(** * neural_canvas: the reproducible generation / regeneration pipeline

    A shallow embedding of [neural_canvas/utils/utils.py] (latent
    interpolation, image writing, TIFF metadata decoding, the backup of
    the sources) and of [neural_canvas/runners/runner2d.py]
    ([RunnerINRF2D.run_frames], [reinit_model_from_metadata],
    [regen_frames], [backup_pyfiles], [fit]).

    Conventions of the model:
    - a Python exception is a result [Raise e]; stateful code lives in a
      state-and-exception monad [M] whose state survives a raise;
    - the file system is a list of entries in listing order, the order in
      which [glob] yields them; a file is a TIFF with its pixel array and
      shaped metadata, or something tifffile cannot read; paths are taken
      as written, and a relative path without a slash names an entry of
      the current directory;
    - a dictionary with string keys is a [gmap string pyval], a dictionary
      whose order matters (the colormaps) an association list;
    - Python's [int] and [float], torch, numpy's cast to uint8, cv2,
      tifffile and the INRF2D model are collaborators behind the classes
      [Carriers] and [Externals]; module [Ref] instantiates them with exact
      fractions and a scripted model;
    - the arithmetic of the interpolation schemes is exact: a tensor entry
      is a real number or [None] for inf and nan, a latent sample of shape
      [1, D] is the list of its [D] entries, and rounding is not modelled.
      Model and code agree up to rounding wherever no divisor of the model
      is zero, and exactly where a divisor is an exact zero of the code as
      well (a norm of an all-zero sample). They part at exactly opposite
      endpoints of [slerp]: there [sin theta] is zero over the reals and a
      rounding residue of the order 1e-7 in float32. Nothing below is
      stated about that angle. *)

From Stdlib Require Import Reals Lra Lia ZArith String Ascii List Bool Sorted DecimalString.
From stdpp Require Import base gmap strings list pretty.
Import ListNotations.

Open Scope string_scope.

Set Warnings "-register-all".

(** ** Python exceptions and results *)

Inductive exn : Type :=
| AssertionError
| KeyError (key : string)
| TypeError
| ValueError
| IndexError
| OverflowError
| RuntimeError
| UnboundLocalError (var : string)
| cv2_error
| ExternalError (origin : string).

Inductive PyResult (A : Type) : Type :=
| Ret (a : A)
| Raise (e : exn).
Arguments Ret {A} a.
Arguments Raise {A} e.

Definition pbind {A B} (r : PyResult A) (k : A -> PyResult B) : PyResult B :=
  match r with
  | Ret a => k a
  | Raise e => Raise e
  end.

(** A [for] loop that appends one result per element. *)
Fixpoint collect {A B} (f : A -> PyResult B) (l : list A) : PyResult (list B) :=
  match l with
  | [] => Ret []
  | a :: r => pbind (f a) (fun b => pbind (collect f r) (fun bs => Ret (b :: bs)))
  end.

(** A local variable that is assigned only on some paths. *)
Inductive local (A : Type) : Type :=
| Unbound
| Bound (a : A).
Arguments Unbound {A}.
Arguments Bound {A} a.

(** ** Strings and posix paths *)

Module Path.

Definition startswith (pre s : string) : bool := String.prefix pre s.

(** [s.endswith(suf)] *)
Definition endswith (s suf : string) : bool :=
  (String.length suf <=? String.length s)%nat &&
  String.eqb (substring (String.length s - String.length suf)
                        (String.length suf) s) suf.

(** [s.split(sep)[0]]: the part of [s] before the first occurrence of a
    non-empty separator, all of [s] when there is none. *)
Fixpoint split_head (sep s : string) : string :=
  if String.prefix sep s then ""
  else match s with
       | EmptyString => ""
       | String c r => String c (split_head sep r)
       end.

(** [s[:-k]] for [k > 0]: an empty string when [s] is shorter than [k]. *)
Definition drop_last (k : nat) (s : string) : string :=
  substring 0 (String.length s - k) s.

Fixpoint basename_aux (s cur : string) : string :=
  match s with
  | EmptyString => cur
  | String c r =>
      if Ascii.eqb c "/" then basename_aux r r else basename_aux r cur
  end.

(** [os.path.basename]: what follows the last slash. *)
Definition basename (p : string) : string := basename_aux p p.

(** [os.path.dirname]: what precedes the last slash, without the trailing
    slashes unless the directory is the root. *)
Fixpoint rstrip_slash_rev (r : list ascii) : list ascii :=
  match r with
  | c :: r' => if Ascii.eqb c "/" then rstrip_slash_rev r' else r
  | [] => []
  end.

Definition dirname (p : string) : string :=
  let head := substring 0 (String.length p - String.length (basename p)) p in
  let stripped :=
    string_of_list_ascii
      (rev (rstrip_slash_rev (rev (list_ascii_of_string head)))) in
  if String.eqb stripped "" then head else stripped.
* * * * *
What is needed => Output all of the entries, exactly as they are written.

Answer to the exercise =>
(** * neural_canvas: the reproducible generation / regeneration pipeline

    A shallow embedding of [neural_canvas/utils/utils.py] (latent
    interpolation, image writing, TIFF metadata decoding, the backup of
    the sources) and of [neural_canvas/runners/runner2d.py]
    ([RunnerINRF2D.run_frames], [reinit_model_from_metadata],
    [regen_frames], [backup_pyfiles], [fit]).

    Conventions of the model:
    - a Python exception is a result [Raise e]; stateful code lives in a
      state-and-exception monad [M] whose state survives a raise;
    - the file system is a list of entries in listing order, the order in
      which [glob] yields them; a file is a TIFF with its pixel array and
      shaped metadata, or something tifffile cannot read; paths are taken
      as written, and a relative path without a slash names an entry of
      the current directory;
    - a dictionary with string keys is a [gmap string pyval], a dictionary
      whose order matters (the colormaps) an association list;
    - Python's [int] and [float], torch, numpy's cast to uint8, cv2,
      tifffile and the INRF2D model are collaborators behind the classes
      [Carriers] and [Externals]; module [Ref] instantiates them with exact
      fractions and a scripted model;
    - the arithmetic of the interpolation schemes is exact: a tensor entry
      is a real number or [None] for inf and nan, a latent sample of shape
      [1, D] is the list of its [D] entries, and rounding is not modelled.
      Model and code agree up to rounding wherever no divisor of the model
      is zero, and exactly where a divisor is an exact zero of the code as
      well (a norm of an all-zero sample). They part at exactly opposite
      endpoints of [slerp]: there [sin theta] is zero over the reals and a
      rounding residue of the order 1e-7 in float32. Nothing below is
      stated about that angle. *)

From Stdlib Require Import Reals Lra Lia ZArith String Ascii List Bool Sorted DecimalString.
From stdpp Require Import base gmap strings list pretty.
Import ListNotations.

Open Scope string_scope.

Set Warnings "-register-all".

(** ** Python exceptions and results *)

Inductive exn : Type :=
| AssertionError
| KeyError (key : string)
| TypeError
| ValueError
| IndexError
| OverflowError
| RuntimeError
| UnboundLocalError (var : string)
| cv2_error
| ExternalError (origin : string).

Inductive PyResult (A : Type) : Type :=
| Ret (a : A)
| Raise (e : exn).
Arguments Ret {A} a.
Arguments Raise {A} e.

Definition pbind {A B} (r : PyResult A) (k : A -> PyResult B) : PyResult B :=
  match r with
  | Ret a => k a
  | Raise e => Raise e
  end.

(** A [for] loop that appends one result per element. *)
Fixpoint collect {A B} (f : A -> PyResult B) (l : list A) : PyResult (list B) :=
  match l with
  | [] => Ret []
  | a :: r => pbind (f a) (fun b => pbind (collect f r) (fun bs => Ret (b :: bs)))
  end.

(** A local variable that is assigned only on some paths. *)
Inductive local (A : Type) : Type :=
| Unbound
| Bound (a : A).
Arguments Unbound {A}.
Arguments Bound {A} a.

(** ** Strings and posix paths *)

Module Path.

Definition startswith (pre s : string) : bool := String.prefix pre s.

(** [s.endswith(suf)] *)
Definition endswith (s suf : string) : bool :=
  (String.length suf <=? String.length s)%nat &&
  String.eqb (substring (String.length s - String.length suf)
                        (String.length suf) s) suf.

(** [s.split(sep)[0]]: the part of [s] before the first occurrence of a
    non-empty separator, all of [s] when there is none. *)
Fixpoint split_head (sep s : string) : string :=
  if String.prefix sep s then ""
  else match s with
       | EmptyString => ""
       | String c r => String c (split_head sep r)
       end.

(** [s[:-k]] for [k > 0]: an empty string when [s] is shorter than [k]. *)
Definition drop_last (k : nat) (s : string) : string :=
  substring 0 (String.length s - k) s.

Fixpoint basename_aux (s cur : string) : string :=
  match s with
  | EmptyString => cur
  | String c r =>
      if Ascii.eqb c "/" then basename_aux r r else basename_aux r cur
  end.

(** [os.path.basename]: what follows the last slash. *)
Definition basename (p : string) : string := basename_aux p p.

(** [os.path.dirname]: what precedes the last slash, without the trailing
    slashes unless the directory is the root. *)
Fixpoint rstrip_slash_rev (r : list ascii) : list ascii :=
  match r with
  | c :: r' => if Ascii.eqb c "/" then rstrip_slash_rev r' else r
  | [] => []
  end.

Definition dirname (p : string) : string :=
  let head := substring 0 (String.length p - String.length (basename p)) p in
  let stripped :=
    string_of_list_ascii
      (rev (rstrip_slash_rev (rev (list_ascii_of_string head)))) in
  if String.eqb stripped "" then head else stripped.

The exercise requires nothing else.